Land use and land management can produce pressures on aquatic environments that include changes to flow, water quality and the availability of habitat. As noted in SoE 2011, point sources of pollutants no longer significantly affect the aquatic environment. Diffuse sources, such as large-scale land clearing or changes to land cover, have left a legacy of changes in quality and flow regimes, such as changes in biota and sediment, and nutrient concentrations in streams. As an example, an extensive study of macroinvertebrate assemblages in Tasmanian streams confirmed the significant and widespread effects of livestock grazing on community structure (Magierowski et al. 2012). Elsewhere, a review of how forest cover affects flow found that, in catchments undergoing a permanent change in forest cover, it takes between 8 and 25 years for a catchment to reach a new equilibrium. Flow changes arising from the effects of different forest water use patterns included uniform changes in all flows, changes in numbers of zero flow days, and proportionally larger changes in low, compared with high, flows (Brown et al. 2013).

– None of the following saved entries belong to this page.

Lemma idGenerator_emits_mod (n : nat) :
  idGenerator_emits n = (Z.of_nat n + 1) mod MAX_SAFE_INTEGER.
Proof.
  unfold idGenerator_emits.
  rewrite idGenerator_counter_mod, (succ_mod _ _ MAX_SAFE_INTEGER_pos).
  unfold idGenerator_call; cbv zeta.
  destruct (Z.eqb_spec (Z.of_nat n mod MAX_SAFE_INTEGER + 1) MAX_SAFE_INTEGER);
    reflexivity.
Qed.

(** ** findLastIndex *)

Section FindLastIndex.
Context {A : Type} (f : A → bool).

Lemma findLastIndex_loop_none (l : list A) (k : nat) :
  (∀ j x, (j < k)%nat → l !! j = Some x → f x = false) →
  findLastIndex_loop f l k = -1.
Proof.
  induction k as [|k IH]; intros Hall; [reflexivity|].
  cbn [findLastIndex_loop].
  destruct (l !! k) as [x|] eqn:Hk.
  - rewrite (Hall k x) by (auto; lia). apply IH. intros j y Hj. apply Hall. lia.
  - apply IH. intros j y Hj. apply Hall. lia.
Qed.

Lemma findLastIndex_loop_found (l : list A) (k idx : nat) (c : A) :
  l !! idx = Some c → f c = true → (idx < k)%nat →
  (∀ j x, (idx < j < k)%nat → l !! j = Some x → f x = false) →
  findLastIndex_loop f l k = Z.of_nat idx.
Proof.
  intros Hc Hfc. induction k as [|k IH]; intros Hlt Hafter; [lia|].
  cbn [findLastIndex_loop].
  destruct (decide (idx = k)) as [->|Hne].
  - rewrite Hc, Hfc. reflexivity.
  - assert (Hrec : findLastIndex_loop f l k = Z.of_nat idx).
    { apply IH; [lia|]. intros j y Hj. apply Hafter. lia. }
    destruct (l !! k) as [x|] eqn:Hk; [|exact Hrec].
    rewrite (Hafter k x) by (auto; lia). exact Hrec.
Qed.

(** No element satisfies the predicate: the answer is [-1]. *)
Lemma findLastIndex_none (l : list A) :
  (∀ x, x ∈ l → f x = false) → findLastIndex f l = -1.
Proof.
  intros Hall. apply findLastIndex_loop_none.
  intros j x _ Hx. apply Hall. eapply list_elem_of_lookup_2; eauto.
Qed.
(** [drawScene]: the arrows drawn in one frame.  [canvasReady] is
    false when the canvas or its 2d context is missing, in which case
    the routine returns before drawing anything. *)
Definition drawScene (canvasReady : bool) (phys : AnimationState)
  : list ArrowCall :=
  if negb canvasReady then []
  else
    let NAIL_INITIAL_OFFSET := 50 in
    let currentNailY := GROUND_Y - NAIL_INITIAL_OFFSET + nailDepth phys in
    match state phys with
    | pause =>
        let contactX := NAIL_X in
        let contactY := currentNailY + 5 in
        [ mkArrowCall contactX contactY (mkVector2D 0 (-1))
            (forceMagnitude phys) "#FF0000" "F_N" alignRight;
          mkArrowCall contactX contactY (mkVector2D 0 1)
            (forceMagnitude phys) "#00C853" "F_H" alignRight ]
    | _ => []
    end.

(** One pass of the state machine in [update] on the physics record.
    The second component is the argument of the [setSimState] call
    made by the pass, if any. *)
Definition step (mass : MassOption) (speedOpt : SpeedOption)
    (phys : AnimationState) : AnimationState * option SimulationState :=
  match state phys with
  | idle =>
      (mkAnimationState idle INITIAL_HAMMER_ANGLE (nailDepth phys)
         (maxDepth phys) (forceMagnitude phys), None)
  | swinging =>
      let speed := SWING_SPEED_RADS speedOpt in
      let angle := hammerAngle phys - speed in
      if Rle_dec angle HAMMER_IMPACT_ANGLE then
        let mass := MASS_MAP mass in
        let impulse := HammerNail.calculateImpulse mass speed in
        let depth := HammerNail.calculatePenetrationDepth impulse in
        (mkAnimationState contact angle (nailDepth phys)
           (maxDepth phys + depth)
           (HammerNail.calculateForceMagnitude impulse), Some contact)
      else
        (mkAnimationState swinging angle (nailDepth phys)
           (maxDepth phys) (forceMagnitude phys), None)
  | contact =>
      if Rlt_dec (nailDepth phys) (maxDepth phys) then
        (mkAnimationState contact (hammerAngle phys) (nailDepth phys + 5)
           (maxDepth phys) (forceMagnitude phys), None)
      else
        (mkAnimationState pause (hammerAngle phys) (maxDepth phys)
           (maxDepth phys) (forceMagnitude phys), Some pause)
  | pause => (phys, None)
  | resetting =>
      let angle := hammerAngle phys + 0.1 in
      let depth :=
        if Rgt_dec (nailDepth phys) 0 then nailDepth phys - 2
        else nailDepth phys in
      if Rge_dec angle INITIAL_HAMMER_ANGLE then
        (mkAnimationState idle INITIAL_HAMMER_ANGLE 0
           (maxDepth phys) (forceMagnitude phys), Some idle)
      else
        (mkAnimationState resetting angle depth
           (maxDepth phys) (forceMagnitude phys), None)
  end.
(** ** Mask selection (C10) *)

Lemma selected_mask_spec (masks : list mask) :
  masks ≠ [] →
  ∃ m, selected_mask masks = Some m ∧
       m ∈ masks ∧
       (∀ m', m' ∈ masks → (mask_sum m' ≤ mask_sum m)%Z) ∧
       head (filter (λ m', mask_sum m' = mask_sum m) masks) = Some m.
Proof.
  intros Hne. unfold selected_mask.
  pose proof (sorted_perm mask_sum true masks) as Hperm.
  pose proof (sorted_sorted mask_sum true masks) as Hsorted.
  pose proof (λ k, sorted_stable mask_sum true k masks) as Hstable.
  destruct (sorted mask_sum true masks) as [|m rest].
  { apply Permutation_nil_l in Hperm. done. }
  exists m. split_and!; [done| | |].
  - rewrite <- Hperm. apply list_elem_of_here.
  - intros m'. rewrite <- Hperm. intros [->|Hm']%elem_of_cons; [lia|].
    apply StronglySorted_inv in Hsorted as [_ Hall].
    rewrite Forall_forall in Hall. specialize (Hall m' Hm').
    unfold le_key, key_le in Hall. lia.
  - rewrite <- Hstable, filter_cons, decide_True by done. done.
Qed.

Lemma apply_mask_lookup (np_image : image) (m : mask) y x row px :
  np_image !! y = Some row → row !! x = Some px →
  length (apply_mask np_image m) = length np_image ∧
  ∃ row',
    apply_mask np_image m !! y = Some row' ∧
    length row' = length row ∧
    row' !! x = Some (if mask_at m y x
                      then let '(r, g, b, _) := px in (r, g, b, 255%Z)
                      else (0, 0, 0, 0)%Z).
Proof.
  unfold apply_mask, image, pixel in *. intros Hy Hx.
  split; [apply length_imap|].
  eexists. split; [by rewrite list_lookup_imap, Hy|].
  split; [apply length_imap|]. by rewrite list_lookup_imap, Hx.
Qed.

Lemma putalpha_lookup (img : image) (alpha : list (list Z)) y x row px :
  img !! y = Some row → row !! x = Some px →
  length (putalpha img alpha) = length img ∧
  ∃ row',
    putalpha img alpha !! y = Some row' ∧
    length row' = length row ∧
    row' !! x = Some (let '(r, g, b, a) := px in
                      (r, g, b, default a (alpha !! y ≫= λ arow, arow !! x))).
Proof.
  unfold putalpha, image, pixel in *. intros Hy Hx.
  split; [apply length_imap|].
  eexists. split; [by rewrite list_lookup_imap, Hy|].
  split; [apply length_imap|]. by rewrite list_lookup_imap, Hx.
Qed.

Lemma alpha_channel_lookup (img : image) y x row px :
  img !! y = Some row → row !! x = Some px →
  alpha_channel img !! y ≫= (λ arow, arow !! x) = Some px.2.
Proof.
  unfold alpha_channel, image, pixel in *. intros Hy Hx.
  change (map ?f ?l) with (f <$> l).
  rewrite list_lookup_fmap, Hy. simpl.
  change (map ?f ?l) with (f <$> l).
  by rewrite list_lookup_fmap, Hx.
Qed.

(** C10.  When a part has candidate masks, the emitted layer is built
    from one of them: the head of the candidates sorted by area, largest
    first.  Its area is maximal among the candidates and it is the first
    candidate of that area in generation order; it need not be the first
    candidate.  The layer has the shape of the image; a pixel under the
    selected mask is the source pixel made opaque, every other pixel is
    transparent black; with [refine_edges] the alpha of each pixel is
    then replaced by the blur of that alpha channel (255 under the mask,
    0 elsewhere). *)
Theorem C10_largest_candidate_selected
    (_segment_with_sam : image → string → list mask)
    (GaussianBlur : list (list Z) → list (list Z))
    (cfg : layers_config) (np_image : image) (part_name : string) :
  let masks := candidate_masks _segment_with_sam cfg np_image part_name in
  masks ≠ [] →
  (∃ m layer alpha,
      head (sorted mask_sum true masks) = Some m ∧
      m ∈ masks ∧
      (∀ m', m' ∈ masks → (mask_sum m' ≤ mask_sum m)%Z) ∧
      head (filter (λ m', mask_sum m' = mask_sum m) masks) = Some m ∧
      _segment_part _segment_with_sam GaussianBlur cfg np_image part_name
      = Some layer ∧
      length layer = height np_image ∧
      ∀ y x row px,
        np_image !! y = Some row → row !! x = Some px →
        let composite :=
          if mask_at m y x
          then let '(r, g, b, _) := px in (r, g, b, 255%Z)
          else (0, 0, 0, 0)%Z in
        alpha !! y ≫= (λ arow, arow !! x)
        = Some (if mask_at m y x then 255%Z else 0%Z) ∧
        ∃ row',
          layer !! y = Some row' ∧ length row' = length row ∧
          row' !! x
          = Some (if refine_edges cfg
                  then let '(r, g, b, a) := composite in
                       (r, g, b,
                        default a (GaussianBlur alpha !! y
                                     ≫= λ arow, arow !! x))
                  else composite)) ∧
  selected_mask [ [[false; true]]; [[true; true]]; [[true; false]] ]
  = Some [[true; true]].
Proof.
  intros masks Hne. split; [|reflexivity].
  destruct (selected_mask_spec masks Hne) as (m & Hsel & Hin & Hmax & Hfirst).
  pose (composite := apply_mask np_image m).
  exists m,
    (if refine_edges cfg
     then putalpha composite (GaussianBlur (alpha_channel composite))
     else composite),
    (alpha_channel composite).
  split_and!; [done..| | |].
  - unfold _segment_part. fold masks. by rewrite Hsel.
  - unfold height, composite, putalpha, apply_mask, image, pixel.
    destruct (refine_edges cfg); by rewrite !length_imap.
  - intros y x row px Hy Hx.
    destruct (apply_mask_lookup np_image m y x row px Hy Hx)
      as (_ & row1 & Hy1 & Hlen1 & Hx1).
    fold composite in Hy1. split.
    + rewrite (alpha_channel_lookup composite y x row1 _ Hy1 Hx1).
      by destruct (mask_at m y x), px as [[[? ?] ?] ?].
    + destruct (refine_edges cfg).
      * destruct (putalpha_lookup composite
                    (GaussianBlur (alpha_channel composite))
                    y x row1 _ Hy1 Hx1) as (_ & row2 & Hy2 & Hlen2 & Hx2).
        exists row2. split; [done|]. split; [congruence|]. exact Hx2.
      * exists row1. by split_and!.
Qed.
(** * PineScript-Builder ingest pipeline: a shallow embedding and its properties

    The development follows the Python sources module by module:

    - [Py]: the few built-in string and path operations the sources rely on
      ([str.startswith], [str.rstrip], [str.strip], [os.path.join], ...);
    - [RenderedReference]: [tradingview_ingest/rendered_reference.py];
    - [IngestScript]: [scripts/ingest_reference_v6_rendered.py];
    - [Segmentation]: [tradingview_ingest/segmentation.py];
    - [ReferenceNormalization]: [tradingview_ingest/reference_normalization.py];
    - [Acquisition]: [tradingview_ingest/acquisition.py];
    - [Discovery]: [tradingview_ingest/discovery.py].

    Python integers are [Z], strings and byte strings are [string], dictionaries
    with a fixed key set are records, dictionaries used as maps are [gmap]s.
    The outside world (network, browser, clock, parsed HTML) enters as explicit
    arguments. *)

From Stdlib Require Import ZArith String Ascii List Bool Lia QArith.
From stdpp Require Import base option list strings pretty gmap fin_maps.
Import ListNotations.

Set Warnings "-register-all,-clear-no-such-hyp".

Local Open Scope string_scope.
Local Open Scope Z_scope.

(** ** Python built-ins used by the sources *)

Module Py.

(** [s.startswith(p)] *)
Definition startswith (s p : string) : bool := String.prefix p s.

(** [s.endswith(p)] for a one-character [p] *)
Fixpoint endswith_char (s : string) (c : ascii) : bool :=
  match s with
  | EmptyString => false
  | String a EmptyString => Ascii.eqb a c
  | String _ rest => endswith_char rest c
  end.

(** [s.rstrip(c)] for a one-character set: drops every trailing [c]. *)
Fixpoint rstrip_char (s : string) (c : ascii) : string :=
  match s with
  | EmptyString => EmptyString
  | String a rest =>
      match rstrip_char rest c with
      | EmptyString => if Ascii.eqb a c then EmptyString else String a EmptyString
      | rest' => String a rest'
      end
  end.

(** Truthiness of a string: [bool(s)]. *)
Definition truthy (s : string) : bool :=
  match s with EmptyString => false | String _ _ => true end.

(** [any(pred(x) for x in l)] *)
Definition any {A} (pred : A -> bool) (l : list A) : bool := existsb pred l.

(** [abs(n)] *)
Definition abs (n : Z) : Z := Z.abs n.

(** [len(l)] as a Python integer *)
Definition len {A} (l : list A) : Z := Z.of_nat (length l).

(** [sub in s] for strings *)
Definition contains (s sub : string) : bool :=
  match String.index 0 sub s with Some _ => true | None => false end.

(** ASCII white space, the characters [str.strip()] removes. *)
Definition is_space (c : ascii) : bool :=
  let n := nat_of_ascii c in
  ((9 <=? n) && (n <=? 13) || (28 <=? n) && (n <=? 32))%nat.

Since 2011, there have been no land-use changes or changes to management practices on a nationally significant scale. Land clearing continues across all Australian states, although at a much lower rate and with far more controls in place than in previous decades. Queensland’s land-clearing rate, which has risen from below 100,000 to nearly 300,000 hectares per year since 2010 (DSITI 2015), exceeds that of all other states and territories combined. Queensland’s clearing in recent years is dispersed across the state; no reports have been found of significant widespread hydrological impacts. See Box WAT3 for an example of best management practices in Queensland.
The broadest land-cover effects on water quality since 2010–11 are likely to have been those occurring across the Australian savannas and rangelands during the La Niña years following the millennium drought (see the Land report for details). This produced a spike in central Australian fires in late 2011 (Bastin 2011), including more than 5 million hectares burned in Tanami, Northern Territory. It is estimated that some 50–70 million hectares of the northern savannas burn each year, contributing to the ongoing tropical pressures on tropical aquatic ecosystems arising from fire regime changes from cool early-season burns to hot late-season burns.